DeMarco Johnson

Personal information
- Born: October 6, 1975 (age 50) Charlotte, North Carolina, U.S.
- Listed height: 6 ft 9 in (2.06 m)
- Listed weight: 245 lb (111 kg)

Career information
- High school: North Mecklenburg (Huntersville, North Carolina)
- College: Charlotte (1994–1998)
- NBA draft: 1998: 2nd round, 38th overall pick
- Drafted by: New York Knicks
- Playing career: 1998–2010
- Position: Power forward
- Number: 4
- Coaching career: 2010–present

Career history

Playing
- 1998–1999: Sony Milano
- 1999: New York Knicks
- 1999–2000: Richmond Rhythm
- 2000–2001: Scavolini Pesaro
- 2001: Metis Varese
- 2002–2003: Olympiacos
- 2003–2004: Etosa Alicante
- 2004: Lauretana Biella
- 2004–2005: Tris Rieti
- 2005–2006: Union Olimpija Ljubljana
- 2006: Panteras del Distrito Nacional
- 2006–2007: Polaris World Murcia
- 2007: Elitzur Ashkelon
- 2007–2008: Geoplin Slovan
- 2009: Maccabi Rishon LeZion
- 2009–2010: Ironi Nahariya
- 2009–2010: Vaqueros de Bayamón

Coaching
- 2010–2011: Providence Day School
- 2011–2016: Hampton (assistant)

Career highlights
- Slovenian Basketball Cup champion (2006); Conference USA Player of the Year (1998); 2× First-team All-Conference USA (1997, 1998); Second-team All-Conference USA (1996); Metro Conference All-Freshman team (1995); No. 4 retired by Charlotte 49ers;
- Stats at NBA.com
- Stats at Basketball Reference

= DeMarco Johnson =

American basketball player (born 1975)

DeMarco Antonio Johnson (born October 6, 1975) is an American retired professional basketball player and former assistant basketball coach at Hampton University.

==Early life==
Johnson graduated from North Mecklenburg High School in 1993. He was an all-county selection as a senior.

==College career==
Johnson attended and played collegiately for the University of North Carolina at Charlotte. He redshirted his freshman year before lettering in basketball for four years and was selected in the All-Freshman team of the Metro Conference. As a sophomore, he was a second-team All-Conference USA selection and then a two-time first-team All-C-USA selection. C-USA also named Johnson player of the year in 1998. He graduated with a bachelor's degree in criminal justice. With Johnson, Charlotte appeared in the NCAA post-season tournament in 1995, 1997, and 1998 and was the top regular season Conference USA team in 1995 and 1997.

==Professional career==
In the 1998 NBA draft, he was selected by the New York Knicks with the 9th pick of the 2nd round (38th overall). In his brief NBA career he played in five games for the Knicks in the 1999–2000 season, registering 6 points and 7 rebounds.

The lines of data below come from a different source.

(** * Verification of the text-to-speech chunker and of the scripts' start-up

    The development embeds [split_text] and [main] of
    [text_to_speech_file.py], and the [main] function of the seven other
    command-line scripts, and proves the properties the specification
    states about them. *)

From Stdlib Require Import ZArith NArith Ascii String Floats.
From Stdlib.Strings Require Import Byte.
From stdpp Require Import base list strings gmap.

Local Open Scope Z_scope.

(** ** Python strings

    A Python [str] is a sequence of Unicode code points; [len] counts code
    points. *)

Module Py.

Definition char := N.
Definition str := list char.

(** A literal of the source, read as the code points of its bytes (the
    literals used with it below are ASCII). *)
Fixpoint of_string (s : string) : str :=
  match s with
  | EmptyString => []
  | String a s' => N_of_ascii a :: of_string s'
  end.

Definition LF : char := 10%N.
Definition SPACE : char := 32%N.
Definition DOT : char := 46%N.

Definition len (s : str) : Z := Z.of_nat (length s).

(** Truth value of a string: [if s:] holds of the non-empty ones. *)
Definition truthy (s : str) : bool :=
  match s with [] => false | _ :: _ => true end.

(** [str.isspace] on one code point, the set [str.strip()] removes:
    the characters CPython's [_PyUnicode_IsWhitespace] accepts. *)
Definition isspace (c : char) : bool :=
  ((9 <=? c) && (c <=? 13) || (28 <=? c) && (c <=? 32)
   || (c =? 133) || (c =? 160) || (c =? 5760)
   || (8192 <=? c) && (c <=? 8202)
   || (c =? 8232) || (c =? 8233) || (c =? 8239) || (c =? 8287)
   || (c =? 12288))%N.

Fixpoint lstrip (s : str) : str :=
  match s with
  | [] => []
  | c :: s' => if isspace c then lstrip s' else s
  end.

Fixpoint rstrip (s : str) : str :=
  match s with
  | [] => []
  | c :: s' =>
      match rstrip s' with
      | [] => if isspace c then [] else [c]
      | r => c :: r
      end
  end.

(** [s.strip()]: whitespace removed at both ends. *)
Definition strip (s : str) : str := rstrip (lstrip s).

(** [s.endswith('.')] *)
Definition endswith_dot (s : str) : bool :=
  match last s with
  | Some c => (c =? DOT)%N
  | None => false
  end.

(** [s.replace(old, new)] for one-character [old] and [new]. *)
Definition replace (old new : char) (s : str) : str :=
  map (fun c => if (c =? old)%N then new else c) s.

(** Prepends a character to the first piece of a split. *)
Definition cons_head (c : char) (pieces : list str) : list str :=
  match pieces with
  | [] => [[c]]
  | p :: ps => (c :: p) :: ps
  end.

(** [s.split(sep)] for a two-character separator [c1 c2]: the pieces
    between the occurrences of the separator, found from the left and not
    overlapping; always at least one piece. *)
Fixpoint split2 (c1 c2 : char) (s : str) : list str :=
  match s with
  | [] => [[]]
  | x :: s' =>
      match s' with
      | y :: s'' =>
          if ((x =? c1) && (y =? c2))%N
          then [] :: split2 c1 c2 s''
          else cons_head x (split2 c1 c2 s')
      | [] => [[x]]
      end
  end.

(** [sep.join(pieces)] for a separator given as a string. *)
Fixpoint join (sep : str) (pieces : list str) : str :=
  match pieces with
  | [] => []
  | [p] => p
  | p :: ps => p ++ sep ++ join sep ps
  end.

(** The lines of a text, cut at the newlines. *)
Fixpoint lines (s : str) : list str :=
  match s with
  | [] => [[]]
  | c :: s' => if (c =? LF)%N then [] :: lines s' else cons_head c (lines s')
  end.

Overseas, Johnson played professionally in Italy with Sony Milano (1998–1999), Scavolini Pesaro (2000–2001, 2002), Metis Varese (2001–2002), Lauretana Biella (2004) and Sebastiani Rieti (Serie A2, 2004–2005), in Spain with Etosa Alicante, and in Greece with Olympiacos.

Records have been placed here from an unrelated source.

(** X12. Nothing that was logged is ever rewritten: every method of the
    manager, [Usage] and [Run] only add lines after the ones already
    there. *)
Theorem log_only_grows st :
  (forall r, logged st `prefix_of` logged (after (serve r) st)) ∧
  (forall cli, logged st `prefix_of` logged (after (Usage ToUpper cli) st)) ∧
  (forall cli seedType, logged st `prefix_of` logged (after (Run ToUpper cli seedType) st)).
Proof.
  split; [|split].
  - intros r. destruct r as [name function|items| |name|name|names|]; unfold after, serve;
      rewrite bind_unfold.
    + pose proof (RegisterSeeder_logged name function st) as H. unfold after in H.
      by destruct (RegisterSeeder name function st) as [[?|?] ?].
    + pose proof (RegisterSeeders_logged items st) as H. unfold after in H.
      by destruct (RegisterSeeders items st) as [[?|?] ?].
    + done.
    + done.
    + pose proof (RunSeederByName_logged name st) as H. unfold after in H.
      by destruct (RunSeederByName name st) as [[?|?] ?].
    + pose proof (RunSeedersInOrder_logged names st) as H. unfold after in H.
      by destruct (RunSeedersInOrder names st) as [[?|?] ?].
    + pose proof (RunAllSeeders_logged st) as H. unfold after in H.
      by destruct (RunAllSeeders st) as [[?|?] ?].
  - intros cli. unfold after. rewrite Usage_unfold. cbn [snd logged].
    by apply prefix_app_r.
  - intros cli seedType. unfold after at 1. rewrite Run_unfold.
    case_decide.
    { unfold after. rewrite Usage_unfold. cbn [snd logged]. by apply prefix_app_r. }
    cbv zeta. case_decide.
    + etrans; [|apply (RunAllSeeders_logged
                        (after (Println ("Starting seeder with type: " +:+ seedType)) st))].
      unfold after, Println. cbn [snd logged]. by apply prefix_app_r.
    + destruct (IsSeederRegistered (manager st) seedType).
      * etrans; [|apply (RunSeederByName_logged seedType
                          (after (Println ("Starting seeder with type: " +:+ seedType)) st))].
        unfold after, Println. cbn [snd logged]. by apply prefix_app_r.
      * unfold after. rewrite Usage_unfold. cbn [snd logged].
        rewrite <- (assoc_L (++)). by apply prefix_app_r.
Qed.

(** X13. In every reachable state the map has as many entries as the slice
    has items. *)
Theorem reachable_same_size st :
  reachable st ->
  size (seederMap (manager st)) = length (seeders (manager st)).
Proof.
  intros Hst%reachable_consistent.
  rewrite <- (length_fmap Name (seeders (manager st))).
  rewrite <- size_dom.
  change (size (dom (seederMap (manager st))))
    with (length (elements (dom (seederMap (manager st))))).
  apply Permutation_length, NoDup_Permutation.
  - apply NoDup_elements.
  - apply (consistent_NoDup _ Hst).
  - intros name. rewrite elem_of_elements, elem_of_dom. split.
    + apply (consistent_keys _ Hst).
    + intros (item & -> & Hin)%list_elem_of_fmap.
      rewrite (consistent_lookup _ Hst item Hin). by eauto.
Qed.

(** X14. [Usage] names every registered seeder: for each name of
    [GetRegisteredSeeders] the log holds, after the call, the command line
    of that name; and the call adds 10 lines when nothing is registered and
    14 lines plus 3 for each name otherwise. *)
Theorem Usage_lists_every_name cli st :
  let names := GetRegisteredSeeders (manager st) in
  let st' := after (Usage ToUpper cli) st in
  (forall name,
     name ∈ names ->
     ("     Command: " +:+ appName cli +:+ " -type=" +:+ name) ∈ logged st') ∧
  length (logged st') =
    length (logged st) +
    match names with
    | [] => 10
    | _ => 14 + 3 * length names
    end.
Proof.
  cbv zeta. unfold after. rewrite Usage_unfold. cbn [snd logged].
  assert (forall (l : list string) i,
            length (concat (imap (fun j => usage_entry cli (i + j)) l)) = 3 * length l)
    as Hlen.
  { induction l as [|x l IH]; intros i; [done|].
    rewrite imap_cons. change (concat (?y :: ?k)) with (y ++ concat k).
    rewrite length_app. change (length (usage_entry cli (i + 0) x)) with 3.
    rewrite (imap_ext _ (fun j => usage_entry cli (S i + j)) l).
    - rewrite IH. simpl length. lia.
    - intros j y _. simpl. f_equal. lia. }
  split.
  - intros name (i & Hi)%list_elem_of_lookup.
    apply elem_of_app. right. unfold usage_text.
    destruct (GetRegisteredSeeders (manager st)) as [|n names] eqn:Hnames;
      [by rewrite lookup_nil in Hi|].
    apply elem_of_app. right. apply elem_of_app. right. apply elem_of_app. left.
    apply list_elem_of_In, in_concat. exists (usage_entry cli i name). split.
    + apply list_elem_of_In, list_elem_of_lookup. exists i.
      by rewrite list_lookup_imap, Hi.
    + apply list_elem_of_In. unfold usage_entry. right. left.
  - rewrite length_app. f_equal. unfold usage_text. rewrite length_app.
    change (length (usage_head ToUpper cli)) with 9.
    destruct (GetRegisteredSeeders (manager st)) as [|n names]; [done|].
    rewrite !length_app. pose proof (Hlen (n :: names) 0) as Hnames.
    change (fun j => usage_entry cli (0 + j)) with (usage_entry cli) in Hnames.
    rewrite Hnames.
    change (length (usage_head ToUpper cli)) with 9.
    change (length usage_listing_head) with 2.
    change (length (usage_foot cli)) with 3. lia.
Qed.

End MoreExecution.

(** ** The test utilities *)

Section TestManager.

Context {World : Type}.
Implicit Types (st : Proc (World := World)) (tsm : TestSeederManager.t (World := World)).

Lemma TestSeederManager_RegisterSeeder_agrees name function tsm st :
  TestSeederManager.shouldError tsm = false ->
  same_registry tsm (manager st) ->
  exists err,
    result (RegisterSeeder name function) st = Ret err ∧
    Error <$> (TestSeederManager.RegisterSeeder name function tsm).1 = Error <$> err ∧
    same_registry (TestSeederManager.RegisterSeeder name function tsm).2
                  (manager (after (RegisterSeeder name function) st)) ∧
    TestSeederManager.shouldError (TestSeederManager.RegisterSeeder name function tsm).2
    = false.
Proof.
  intros Hswitch [Hseeders Hmap]. unfold after, result.
  rewrite RegisterSeeder_unfold. unfold TestSeederManager.RegisterSeeder.
  rewrite Hswitch, Hmap. case_decide; [by eexists|].
  destruct (seederMap (manager st) !! name); [by eexists|].
  eexists. split; [done|]. split; [done|]. simpl. split; [|done].
  split; simpl; congruence.
Qed.

(** X15. A test manager with its error switch off registers like the
    manager: started with the same slice and map, [RegisterSeeder] and
    [RegisterSeeders] succeed or fail together on both, with the same error
    message, and leave the same slice and map. *)
Theorem TestSeederManager_registers_alike tsm st :
  TestSeederManager.shouldError tsm = false ->
  same_registry tsm (manager st) ->
  (forall name function,
     exists err,
       result (RegisterSeeder name function) st = Ret err ∧
       Error <$> (TestSeederManager.RegisterSeeder name function tsm).1 = Error <$> err ∧
       same_registry (TestSeederManager.RegisterSeeder name function tsm).2
                     (manager (after (RegisterSeeder name function) st))) ∧
  (forall items,
     exists err,
       result (RegisterSeeders items) st = Ret err ∧
       Error <$> (TestSeederManager.RegisterSeeders items tsm).1 = Error <$> err ∧
       same_registry (TestSeederManager.RegisterSeeders items tsm).2
                     (manager (after (RegisterSeeders items) st))).
Proof.
  intros Hswitch Hsame. split.
  - intros name function.
    destruct (TestSeederManager_RegisterSeeder_agrees name function tsm st Hswitch Hsame)
      as (err & ? & ? & ? & _).
    by exists err.
  - intros items. revert tsm st Hswitch Hsame.
    induction items as [|item items IH]; intros tsm st Hswitch Hsame.
    { by exists None. }
    destruct (TestSeederManager_RegisterSeeder_agrees (Name item) (Function item) tsm st
                Hswitch Hsame) as (err & Hreal & Hmessage & Hsame' & Hswitch').
    unfold after, result in *. rewrite RegisterSeeders_cons. unfold register_item.
    simpl TestSeederManager.RegisterSeeders.
    destruct (RegisterSeeder (Name item) (Function item) st) as [r st'].
    destruct (TestSeederManager.RegisterSeeder (Name item) (Function item) tsm)
      as [[e|] tsm']; simpl in *; subst r; destruct err as [e'|]; try done.
    + eexists. split; [done|]. split; [|done]. simpl in *.
      injection Hmessage as ->. done.
    + by apply IH.
Qed.

Lemma TestSeederManager_run_seeders_agrees (items : list (SeederItem (World := World))) st :
  exists err,
    (for_range items run_item st).1 = Ret err ∧
    Error <$> (TestSeederManager.run_seeders items (world st)).1 = Error <$> err ∧
    (TestSeederManager.run_seeders items (world st)).2
    = world (for_range items run_item st).2.
Proof.
  revert st. induction items as [|item items IH]; intros st.
  { by exists None. }
  rewrite for_range_cons, run_item_unfold.
  simpl TestSeederManager.run_seeders.
  destruct (Function item (world st)) as [[e|] w].
  - by eexists.
  - match goal with |- context [for_range items run_item ?s] =>
      destruct (IH s) as (err & Hreal & Hmessage & Hworld) end.
    simpl in Hmessage, Hworld. exists err. done.
Qed.

(** X16. A test manager with its error switch off runs like the manager
    on the same slice and map, from the same world: [RunAllSeeders] ends in
    the same world with an error of the same message, and
    [RunSeederByName] ends in the same world, where the manager returns the
    seeder's error wrapped with the name and the test manager returns it
    as it is. *)
Theorem TestSeederManager_runs_alike tsm st :
  TestSeederManager.shouldError tsm = false ->
  same_registry tsm (manager st) ->
  (exists err,
     result RunAllSeeders st = Ret err ∧
     Error <$> (TestSeederManager.RunAllSeeders tsm (world st)).1 = Error <$> err ∧
     (TestSeederManager.RunAllSeeders tsm (world st)).2 = world (after RunAllSeeders st)) ∧
  (forall name,
     (TestSeederManager.RunSeederByName name tsm (world st)).2
     = world (after (RunSeederByName name) st) ∧
     result (RunSeederByName name) st =
       Ret (match seederMap (manager st) !! name with
            | Some _ =>
                ExecutionFailed name
                <$> (TestSeederManager.RunSeederByName name tsm (world st)).1
            | None => Some (NotFound name)
            end) ∧
     (seederMap (manager st) !! name = None ->
      Error <$> (TestSeederManager.RunSeederByName name tsm (world st)).1
      = Some (Error (NotFound name)))).
Proof.
  intros Hswitch [Hseeders Hmap]. split.
  - unfold after, result, TestSeederManager.RunAllSeeders.
    rewrite RunAllSeeders_unfold, Hseeders.
    match goal with |- context [for_range ?l run_item ?s] =>
      destruct (TestSeederManager_run_seeders_agrees l s) as (err & Hreal & Hmessage & Hworld);
      destruct (for_range l run_item s) as [[[e|]|code] st'] end;
      simpl in *; simplify_eq; by eexists.
  - intros name. unfold after, result, TestSeederManager.RunSeederByName.
    rewrite RunSeederByName_unfold, Hswitch, Hmap.
    destruct (seederMap (manager st) !! name) as [function|]; [|done].
    by destruct (function (world st)) as [[e|] w].
Qed.

(** X17. With its error switch on, a test manager refuses to register and
    to run by name: [RegisterSeeder] and [RunSeederByName] return the
    configured message, or their default one when it is empty, and leave
    the manager and the world as they are; [RunSeedersInOrder] stops at its
    first name the same way.  [RunAllSeeders] does not look at the switch. *)
Theorem TestSeederManager_error_switch tsm (w : World) :
  TestSeederManager.shouldError tsm = true ->
  let message default :=
    if decide (TestSeederManager.errorMsg tsm = "") then default
    else TestSeederManager.errorMsg tsm in
  (forall name function,
     TestSeederManager.RegisterSeeder name function tsm
     = (Some (TestError (message "registration error")), tsm)) ∧
  (forall name,
     TestSeederManager.RunSeederByName name tsm w
     = (Some (TestError (message "execution error")), w)) ∧
  (forall name names,
     TestSeederManager.RunSeedersInOrder (name :: names) tsm w
     = (Some (TestError (message "execution error")), w)) ∧
  TestSeederManager.RunSeedersInOrder [] tsm w = (None, w) ∧
  TestSeederManager.RunAllSeeders tsm w
  = TestSeederManager.RunAllSeeders (TestSeederManager.SetErrorBehavior false "" tsm) w.
Proof.
  intros Hswitch. cbv zeta.
  assert (forall name,
    TestSeederManager.RunSeederByName name tsm w
    = (Some (TestError (if decide (TestSeederManager.errorMsg tsm = "")
                        then "execution error" else TestSeederManager.errorMsg tsm)), w))
    as Hrun.
  { intros name. unfold TestSeederManager.RunSeederByName. rewrite Hswitch.
    by destruct (decide (TestSeederManager.errorMsg tsm = "")) as [->|?];
      [rewrite decide_False by (by intros H; apply H)|rewrite decide_True by done]. }
  split; [|split; [done|split; [|done]]].
  - intros name function. unfold TestSeederManager.RegisterSeeder. rewrite Hswitch.
    by destruct (decide (TestSeederManager.errorMsg tsm = "")) as [->|?];
      [rewrite decide_False by (by intros H; apply H)|rewrite decide_True by done].
  - intros name names. simpl. by rewrite Hrun.
Qed.

End TestManager.

Section TestSeeders.

Implicit Types (st : Proc (World := gmap nat (list string))).

Lemma Build_AddTestSeeder configs tdb :
  TestDataBuilder.Build (foldl (flip TestDataBuilder.AddTestSeeder) tdb configs)
  = TestDataBuilder.seeders tdb ++
    ((fun config =>
        mkSeederItem (TestSeederFunction.Name config) (CreateTestSeeder config)) <$> configs).
Proof.
  revert tdb. induction configs as [|config configs IH]; intros tdb; simpl.
  - by rewrite (right_id_L [] (++)).
  - rewrite IH. simpl. by rewrite <- (assoc_L (++)).
Qed.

In January 2006, Johnson signed with KK Union Olimpija of Slovenia. In April 2007 he moved to the Israeli league and signed with Elitzur Ashkelon, where he played until the end of the season. In January 2009 he signed with Maccabi Rishon LeZion in the Israeli league. He played in the Israeli team Ironi Nahariya the next season and was waived in January 2010.

==Coaching career==
In 2010, Johnson became head coach of the basketball team of Providence Day School in Charlotte. The team won 18 games and made the quarterfinals for the first time since 2007. Johnson became an assistant coach at Hampton University the following year. He left the Hampton Pirates after the 2015–16 season.